* **EXERCISE GOAL**
Among the entries below, find the lines that hold the word "Definition" and report them.

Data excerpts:
☆ ☆ ☆

(* ===== verification/Scalar.v ===== *)
(** Scalar fields: the value encoders and decoders that PB_ENCODERS and
    PB_DECODERS hold for the five packable types, at every data size.

    [scalar_wire f bs] is the reference encoding of a field [f] whose value in
    the struct is the bytes [bs]; the encoder writes it, and the decoder of the
    same field reads it back to [bs]. *)

From S2P Require Import Prelude CMem PbTypes Encode Decode Wire Leb128.
Open Scope Z_scope.
Open Scope pb_scope.

(** * Reference *)

Definition int_size (n : Z) : bool := (n =? 1) || (n =? 2) || (n =? 4) || (n =? 8).

(** The descriptors of integer fields the code generator emits. *)
Definition scalar_ok (f : pb_field_t) : bool :=
  let l := PB_LTYPE (type f) in
  if (l =? PB_LTYPE_VARINT) || (l =? PB_LTYPE_UVARINT) || (l =? PB_LTYPE_SVARINT)
  then int_size (data_size f)
  else if l =? PB_LTYPE_FIXED32 then data_size f =? 4
  else if l =? PB_LTYPE_FIXED64 then data_size f =? 8
  else false.

(** The value of a field of [data_size] bytes, read as a signed number. *)
Definition signed_value (bs : list byte) : Z :=
  sx (8 * Z.of_nat (length bs)) (le_val bs).

Definition scalar_wire (f : pb_field_t) (bs : list byte) : list byte :=
  let l := PB_LTYPE (type f) in
  if l =? PB_LTYPE_VARINT then varint (u64 (signed_value bs))
  else if l =? PB_LTYPE_UVARINT then varint (le_val bs)
  else if l =? PB_LTYPE_SVARINT then varint (zigzag (signed_value bs))
  else bs.

(** * Lemmas *)

(** The case split on the type and the size of a scalar field. *)
Lemma scalar_ok_case f :
  scalar_ok f = true ->
  (PB_LTYPE (type f) = PB_LTYPE_VARINT \/ PB_LTYPE (type f) = PB_LTYPE_UVARINT \/
   PB_LTYPE (type f) = PB_LTYPE_SVARINT) /\
  (data_size f = 1 \/ data_size f = 2 \/ data_size f = 4 \/ data_size f = 8) \/
  PB_LTYPE (type f) = PB_LTYPE_FIXED32 /\ data_size f = 4 \/
  PB_LTYPE (type f) = PB_LTYPE_FIXED64 /\ data_size f = 8.
Proof. unfold scalar_ok, int_size. repeat split_if; lia. Qed.

Lemma signed_value_bound bs :
  (0 < length bs <= 8)%nat -> - 2 ^ 63 <= signed_value bs < 2 ^ 63.
Proof.
  intros Hl. unfold signed_value.
  pose proof (sx_bound (8 * Z.of_nat (length bs)) (le_val bs) ltac:(lia)).
  pose proof (Z.pow_le_mono_r 2 (8 * Z.of_nat (length bs) - 1) 63 ltac:(lia) ltac:(lia)). lia.
Qed.

Lemma le_val_bound64 bs : (length bs <= 8)%nat -> 0 <= le_val bs < 2 ^ 64.
Proof.
  intros Hl. pose proof (le_val_bound bs).
  pose proof (Z.pow_le_mono_r 256 (Z.of_nat (length bs)) 8 ltac:(lia) ltac:(lia)). lia.
Qed.

Lemma signed_value_bytes bs : bs <> [] -> le_bytes (length bs) (signed_value bs) = bs.
Proof. apply le_bytes_sx. Qed.

(** Casting the sign-extended value to its own width changes nothing. *)
Lemma sx_signed_value bs n :
  length bs = n -> (0 < n <= 8)%nat ->
  sx (8 * Z.of_nat n) (signed_value bs) = signed_value bs.
Proof.
  intros <- Hn. unfold signed_value. apply sx_small; [lia|].
  apply sx_bound. lia.
Qed.

Lemma sx_u64_signed w bs :
  (0 < length bs)%nat -> 8 * Z.of_nat (length bs) <= w <= 64 ->
  sx w (u64 (signed_value bs)) = signed_value bs.
Proof.
  intros Hl Hw. apply sx_u64; [lia|].
  pose proof (sx_bound (8 * Z.of_nat (length bs)) (le_val bs) ltac:(lia)).
  pose proof (Z.pow_le_mono_r 2 (8 * Z.of_nat (length bs) - 1) (w - 1) ltac:(lia) ltac:(lia)).
  unfold signed_value. lia.
Qed.

(** A small value is in the range of every cast at least as wide. *)
Lemma le_val_small bs w : 8 * Z.of_nat (length bs) <= w -> le_val bs mod 2 ^ w = le_val bs.
Proof.
  intros Hw. apply Z.mod_small. pose proof (le_val_bound bs) as H.
  change 256 with (2 ^ 8) in H. rewrite <- Z.pow_mul_r in H by lia.
  pose proof (Z.pow_le_mono_r 2 (8 * Z.of_nat (length bs)) w ltac:(lia) ltac:(lia)). lia.
Qed.

Lemma scalar_wire_length f bs :
  scalar_ok f = true -> length bs = Z.to_nat (data_size f) ->
  1 <= Z.of_nat (length (scalar_wire f bs)) <= 10.
Proof.
  intros Hok Hl. unfold scalar_wire.
  pose proof (length_varint (u64 (signed_value bs))).
  pose proof (length_varint (le_val bs)).
  pose proof (length_varint (zigzag (signed_value bs))).
  destruct (scalar_ok_case _ Hok) as [[[-> | [-> | ->]] Hn] | [[-> Hn] | [-> Hn]]];
    cbn [Z.eqb]; try done; change (1 <= Z.of_nat (length bs) <= 10); lia.
Qed.

Section Scalar.
Context `{UserCode} `{Libc}.

(** The encoder of the field's type, found as [encode_basic_field] finds it,
    writes the reference encoding. *)
Lemma scalar_encode rec f s src bs w :
  scalar_ok f = true -> mem_read (w_mem w) src (Z.to_nat (data_size f)) = Some bs ->
  exists func,
    PB_ENCODERS !! Z.to_nat (PB_LTYPE (type f)) = Some func /\
    call_encoder rec func s f src w =
      pb_write s (SrcLocal (scalar_wire f bs)) (Z.of_nat (length (scalar_wire f bs))) w.
Proof.
  intros Hok Hr. pose proof (mem_read_length _ _ _ _ Hr) as Hl.
  unfold scalar_wire.
  destruct (scalar_ok_case _ Hok) as [[Hlt Hn] | [[-> Hn] | [-> Hn]]]; cycle 1.
  - eexists; split; [done|]. cbn [call_encoder]. unfold pb_enc_fixed32, pb_encode_fixed32.
    rewrite Hn in *. erewrite bind_eq by (by apply load_uint_eq).
    rewrite fixed32_bytes_eq, le_bytes_val_n by done. eqbs. by rewrite Hl.
  - eexists; split; [done|]. cbn [call_encoder]. unfold pb_enc_fixed64, pb_encode_fixed64.
    rewrite Hn in *. erewrite bind_eq by (by apply load_uint_eq).
    rewrite fixed64_bytes_eq, le_bytes_val_n by done. eqbs. by rewrite Hl.
  - assert (0 < length bs <= 8)%nat as Hb by lia.
    pose proof (le_val_bound64 bs ltac:(lia)). pose proof (u64_bound (signed_value bs)).
    pose proof (zigzag_bound _ (signed_value_bound bs Hb)).
    assert (forall k, length bs = k -> load_uint k src w = Ok (le_val bs) w) as Hld.
    { intros k <-. apply load_uint_eq. by rewrite Hl. }
    destruct Hlt as [-> | [-> | ->]]; (eexists; split; [done|]); cbn [call_encoder]; eqbs;
      rewrite <- pb_encode_varint_eq by done;
      unfold pb_enc_varint, pb_enc_uvarint, pb_enc_svarint, pb_encode_svarint, signed_value;
      rewrite ?Hl; destruct Hn as [Hn | [Hn | [Hn | Hn]]]; rewrite Hn in *; eqbs;
      by rewrite (bind_eq _ _ _ (le_val bs) w) by (by apply Hld).
Qed.

Lemma store_clamped_ok s n cast dest v bs w :
  n = length bs -> le_bytes n (cast v) = bs -> cast v = v ->
  mapped (w_mem w) dest (Z.of_nat n) ->
  store_clamped s n cast dest v w = Ok (true, s) (set_mem w (mem_write (w_mem w) dest bs)).
Proof.
  intros -> Hb Hc Hm. unfold store_clamped, store_uint. rewrite Hb.
  rewrite (bind_eq _ _ _ tt (set_mem w (mem_write (w_mem w) dest bs)))
    by (by apply store_bytes_eq).
  by rewrite Hc, Z.eqb_refl.
Qed.
Lemma store_signed_ok s n dest bs w :
  length bs = n -> bs <> [] -> (n <= 8)%nat -> mapped (w_mem w) dest (Z.of_nat n) ->
  store_clamped s n (sx (8 * Z.of_nat n)) dest (signed_value bs) w =
    Ok (true, s) (set_mem w (mem_write (w_mem w) dest bs)).
Proof.
  intros <- Hne Hn Hm.
  assert (0 < length bs)%nat by (by destruct bs; cbn; [done|lia]).
  apply store_clamped_ok; try done; rewrite sx_signed_value by lia;
    [by apply signed_value_bytes | done].
Qed.

Lemma pb_decode_svarint_read w s v rest :
  - 2 ^ 63 <= v < 2 ^ 63 -> ibuf w s (varint (zigzag v) ++ rest) ->
  pb_decode_svarint s w = Ok (true, v, iadv s (Z.of_nat (length (varint (zigzag v))))) w.
Proof.
  intros Hv Hb. unfold pb_decode_svarint.
  erewrite bind_eq by (apply (pb_decode_varint_read w s (zigzag v) rest);
    [by apply zigzag_bound | exact Hb]).
  cbv beta iota. by rewrite unzigzag_zigzag.
Qed.

(** The decoder of the field's type reads the reference encoding back. *)
Lemma scalar_decode rec n f s dest bs rest w :
  scalar_ok f = true -> length bs = Z.to_nat (data_size f) ->
  ibuf w s (scalar_wire f bs ++ rest) -> mapped (w_mem w) dest (data_size f) ->
  exists func,
    PB_DECODERS !! Z.to_nat (PB_LTYPE (type f)) = Some func /\
    call_decoder rec n func s f dest w =
      Ok (true, iadv s (Z.of_nat (length (scalar_wire f bs))))
         (set_mem w (mem_write (w_mem w) dest bs)).
Proof.
  intros Hok Hl. unfold scalar_wire.
  destruct (scalar_ok_case _ Hok) as [[Hlt Hn] | [[-> Hn] | [-> Hn]]]; cycle 1.
  - eqbs. intros Hb Hm. eexists; split; [done|]. cbn [call_decoder].
    unfold pb_dec_fixed32, pb_decode_fixed32. rewrite Hn in *.
    erewrite bind_eq by (change 4 with (Z.of_nat 4); rewrite <- Hl at 1; by eapply pb_read_local).
    cbn [negb]. rewrite or_bytes_val, Z.mul_1_r by lia. unfold store_uint.
    rewrite le_bytes_val_n by done.
    by erewrite bind_eq by (apply store_bytes_eq; by rewrite Hl).
  - eqbs. intros Hb Hm. eexists; split; [done|]. cbn [call_decoder].
    unfold pb_dec_fixed64, pb_decode_fixed64. rewrite Hn in *.
    erewrite bind_eq by (change 8 with (Z.of_nat 8); rewrite <- Hl at 1; by eapply pb_read_local).
    cbn [negb]. rewrite or_bytes_val, Z.mul_1_r by lia. unfold store_uint.
    rewrite le_bytes_val_n by done.
    by erewrite bind_eq by (apply store_bytes_eq; by rewrite Hl).
  - assert (0 < length bs <= 8)%nat as Hb8 by lia.
    assert (bs <> []) as Hne by (by destruct bs; [cbn in Hb8; lia|]).
    pose proof (le_val_bound64 bs ltac:(lia)) as Hvb.
    pose proof (signed_value_bound bs Hb8) as Hsb.
    destruct Hlt as [-> | [-> | ->]]; eqbs; intros Hb Hm; (eexists; split; [done|]);
      cbn [call_decoder]; unfold pb_dec_varint, pb_dec_uvarint, pb_dec_svarint.
    + erewrite bind_eq by (exact (pb_decode_varint_read _ _ _ _ (u64_bound _) Hb)). cbn [negb].
      destruct Hn as [Hn | [Hn | [Hn | Hn]]]; rewrite Hn in *; eqbs; unfold s32, s64;
        rewrite sx_u64_signed by lia; exact (store_signed_ok _ _ _ _ _ Hl Hne ltac:(lia) Hm).
    + erewrite bind_eq by (exact (pb_decode_varint_read _ _ _ _ Hvb Hb)). cbn [negb].
      destruct Hn as [Hn | [Hn | [Hn | Hn]]]; rewrite Hn in *; eqbs;
        (apply store_clamped_ok; [done | | apply le_val_small; rewrite Hl; lia | done]);
        unfold u64, u32, u8; rewrite le_val_small by (rewrite Hl; lia);
        by apply le_bytes_val_n.
    + erewrite bind_eq by (exact (pb_decode_svarint_read _ _ _ _ Hsb Hb)). cbn [negb].
      destruct Hn as [Hn | [Hn | [Hn | Hn]]]; rewrite Hn in *; eqbs;
        exact (store_signed_ok _ _ _ _ _ Hl Hne ltac:(lia) Hm).
Qed.

(** A scalar field encoded into a buffer and decoded from it by the same
    descriptor gives back exactly the bytes of the value, at every packable
    type and data size, consuming exactly what was written (at most ten
    bytes). *)
Theorem scalar_roundtrip f rec drec n src dest bs os w :
  scalar_ok f = true ->
  mem_read (w_mem w) src (Z.to_nat (data_size f)) = Some bs ->
  oroom w os 10 -> mapped (w_mem w) dest (data_size f) ->
  exists enc dec k w1 w2,
    PB_ENCODERS !! Z.to_nat (PB_LTYPE (type f)) = Some enc /\
    PB_DECODERS !! Z.to_nat (PB_LTYPE (type f)) = Some dec /\
    1 <= k <= 10 /\
    call_encoder rec enc os f src w = Ok (true, oadv os k) w1 /\
    call_decoder drec n dec (pb_istream_from_buffer (o_state os) k) f dest w1
      = Ok (true, iadv (pb_istream_from_buffer (o_state os) k) k) w2 /\
    mem_read (w_mem w2) dest (Z.to_nat (data_size f)) = Some bs.
Proof.
  intros Hok Hr Ho Hm. pose proof (mem_read_length _ _ _ _ Hr) as Hl.
  destruct (scalar_encode rec f os src bs w Hok Hr) as (enc & He & Eq).
  pose proof (scalar_wire_length f bs Hok Hl) as Hk.
  set (bs' := scalar_wire f bs) in *.
  assert (oroom w os (Z.of_nat (length bs'))) as Ho' by (eapply oroom_le; [done|lia]).
  destruct (scalar_decode drec n f (pb_istream_from_buffer (o_state os) (Z.of_nat (length bs')))
              dest bs [] (put w os bs') Hok Hl) as (dec & Hd & Ed).
  - fold bs'. rewrite app_nil_r. apply ibuf_put. lia.
  - by apply mapped_write.
  - exists enc, dec, (Z.of_nat (length bs')), (put w os bs').
    eexists. split_and!; try done; try lia.
    + rewrite Eq. by apply pb_write_local.
    + cbn. rewrite <- Hl. apply mem_read_write_eq.
Qed.
End Scalar.

(** The witness: a 32-bit signed field holding -2. *)
Lemma scalar_roundtrip_witness :
  let f := mk_field 1 PB_LTYPE_VARINT 0 0 4 0 0 in
  let w := world_of [(0x1000, [xfe; xff; xff; xff]); (0x2000, replicate 16 x00);
                     (0x3000, replicate 4 x00)] in
  let code := no_callbacks (fun _ => None) in
  let libc := bump_libc 0 in
  exists enc dec k w1 w2,
    PB_ENCODERS !! 0%nat = Some enc /\ PB_DECODERS !! 0%nat = Some dec /\ 1 <= k <= 10 /\
    call_encoder (pb_encode 1) enc (pb_ostream_from_buffer 0x2000 16) f 0x1000 w
      = Ok (true, oadv (pb_ostream_from_buffer 0x2000 16) k) w1 /\
    call_decoder (pb_decode_noinit 1) 1 dec (pb_istream_from_buffer 0x2000 k) f 0x3000 w1
      = Ok (true, iadv (pb_istream_from_buffer 0x2000 k) k) w2 /\
    mem_read (w_mem w2) 0x3000 4 = Some [xfe; xff; xff; xff].
Proof.
  intros f w code libc.
  apply (scalar_roundtrip f (pb_encode 1) (pb_decode_noinit 1) 1 0x1000 0x3000 _
           (pb_ostream_from_buffer 0x2000 16) w); try reflexivity.
  - split; [done | by apply mapped_world_of | by cbn | by cbn | by cbn].
  - by apply mapped_world_of.
Defined.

☆ ☆ ☆

* **OUTPUT**
Definition int_size (n : Z) : bool := (n =? 1) || (n =? 2) || (n =? 4) || (n =? 8).
Definition scalar_ok (f : pb_field_t) : bool :=
Definition signed_value (bs : list byte) : Z :=
Definition scalar_wire (f : pb_field_t) (bs : list byte) : list byte :=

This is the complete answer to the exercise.